Download A Spy in the Archives Book in PDF, Epub and Kindle

Moscow in the 1960s was the other side of the Iron Curtain: mysterious, exotic, even dangerous. In 1966 the historian Sheila Fitzpatrick travelled to Moscow to research in the Soviet archives. This was the era of Brezhnev, of a possible 'thaw' in the Cold War, when the Soviets couldn't decide either to thaw out properly or re-freeze. Moscow, the world capital of socialism, was renowned for its drabness. The buses were overcrowded; there were endemic shortages and endless queues. This was also the age of regular spying scandals and tit-for-tat diplomatic expulsions and it was no surprise that visiting students were subject to intense scrutiny by the KGB. Many of Fitzpatrick's friends were involved in espionage activities - and indeed others were accused of being spies or kept under close surveillance. In this book, Sheila Fitzpatrick provides a unique insight into everyday life in Soviet Moscow.

Russian Roulette

Russian Roulette
Author: Giles Milton
Publsiher: Bloomsbury Publishing USA
Total Pages: 401
Release: 2014-04-29
Genre: History
ISBN: 9781620405697

Download Russian Roulette Book in PDF, Epub and Kindle

In 1917, a band of communist revolutionaries stormed the Winter Palace of Tsar Nicholas II-a dramatic and explosive act marking that Vladimir Lenin's communist revolution was now underway. But Lenin would not be satisfied with overthrowing the Tsar. His goal was a global revolt that would topple all Western capitalist regimes-starting with the British Empire. Russian Roulette tells the spectacular and harrowing story of the British spies in revolutionary Russia and their mission to stop Lenin's red tide from washing across the free world. They were an eccentric cast of characters, led by Mansfield Cumming, a one-legged, monocle-wearing former sea captain, and included novelist W. Somerset Maugham, beloved children's author Arthur Ransome, and the dashing, ice-cool Sidney Reilly, the legendary Ace of Spies and a model for Ian Fleming's James Bond.

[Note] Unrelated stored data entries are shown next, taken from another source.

Lemma refill_loaded st r p : at_pos st r p -> drained st r p -> loaded st (refillBlock r) p.
Proof.
  intros (Hst & _ & _) (k & _ & -> & Hs & _). exists k. unfold refillBlock; cbn [state buf bufPos].
  rewrite Hs, incrementCounter_set_ctr by done. repeat split; lia.
Qed.

(** Moving the read position inside a loaded block. *)
Lemma loaded_advance st r p n :
  words_ok st -> 0 <= p -> loaded st r p -> 0 <= n -> bufPos r + n <= 64 ->
  at_pos st (mkRng (state r) (buf r) (bufPos r + n)) (p + n).
Proof.
  intros Hst Hp (k & Hb & -> & Hs & Hbuf) Hn Hle. split; [done|]. split; [lia|].
  destruct (decide (bufPos r + n = 64)).
  - right. exists (k + 1). cbn [state buf bufPos]. repeat split; [lia..|done|].
    rewrite Hbuf. by apply block_ok, set_ctr_ok.
  - left. exists k. cbn [state buf bufPos]. repeat split; [lia..|done|done].
Qed.

(** ** Reading and skipping *)

Lemma at_pos_buf st r p : at_pos st r p -> length (buf r) = 64%nat /\ 0 <= bufPos r <= 64.
Proof.
  intros (Hst & _ & [(k & Hb & _ & _ & Hbuf)|(k & Hb & _ & _ & Hl)]).
  - rewrite Hbuf. destruct (block_ok _ (set_ctr_ok st k Hst)). split; [done|lia].
  - split; [done|lia].
Qed.

(** The state in which an iteration of [FillBytes] copies: the refill has
    happened if it was needed. *)
Lemma refill_if_drained st r p : at_pos st r p ->
  loaded st (if bufPos r =? Z.of_nat (length (buf r)) then refillBlock r else r) p.
Proof.
  intros Hat. destruct (at_pos_buf _ _ _ Hat) as [-> _].
  destruct Hat as (Hst & Hp & Hc). destruct (Z.eqb_spec (bufPos r) (Z.of_nat 64)) as [E|E].
  - destruct Hc as [(k & Hb & _)|Hd]; [lia|]. apply refill_loaded; [|done]. split_and!; auto.
  - destruct Hc as [|(k & Hb & _)]; [done|lia].
Qed.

Cumming's network would pioneer the field of covert action and would one day become MI6. Living in disguise, constantly switching identities, they infiltrated Soviet commissariats, the Red Army, and Cheka (the feared secret police), and would come within a whisker of assassinating Lenin. In a sequence of bold exploits that stretched from Moscow to the central Asian city of Tashkent, this unlikely band of agents succeeded in foiling Lenin's plot for global revolution.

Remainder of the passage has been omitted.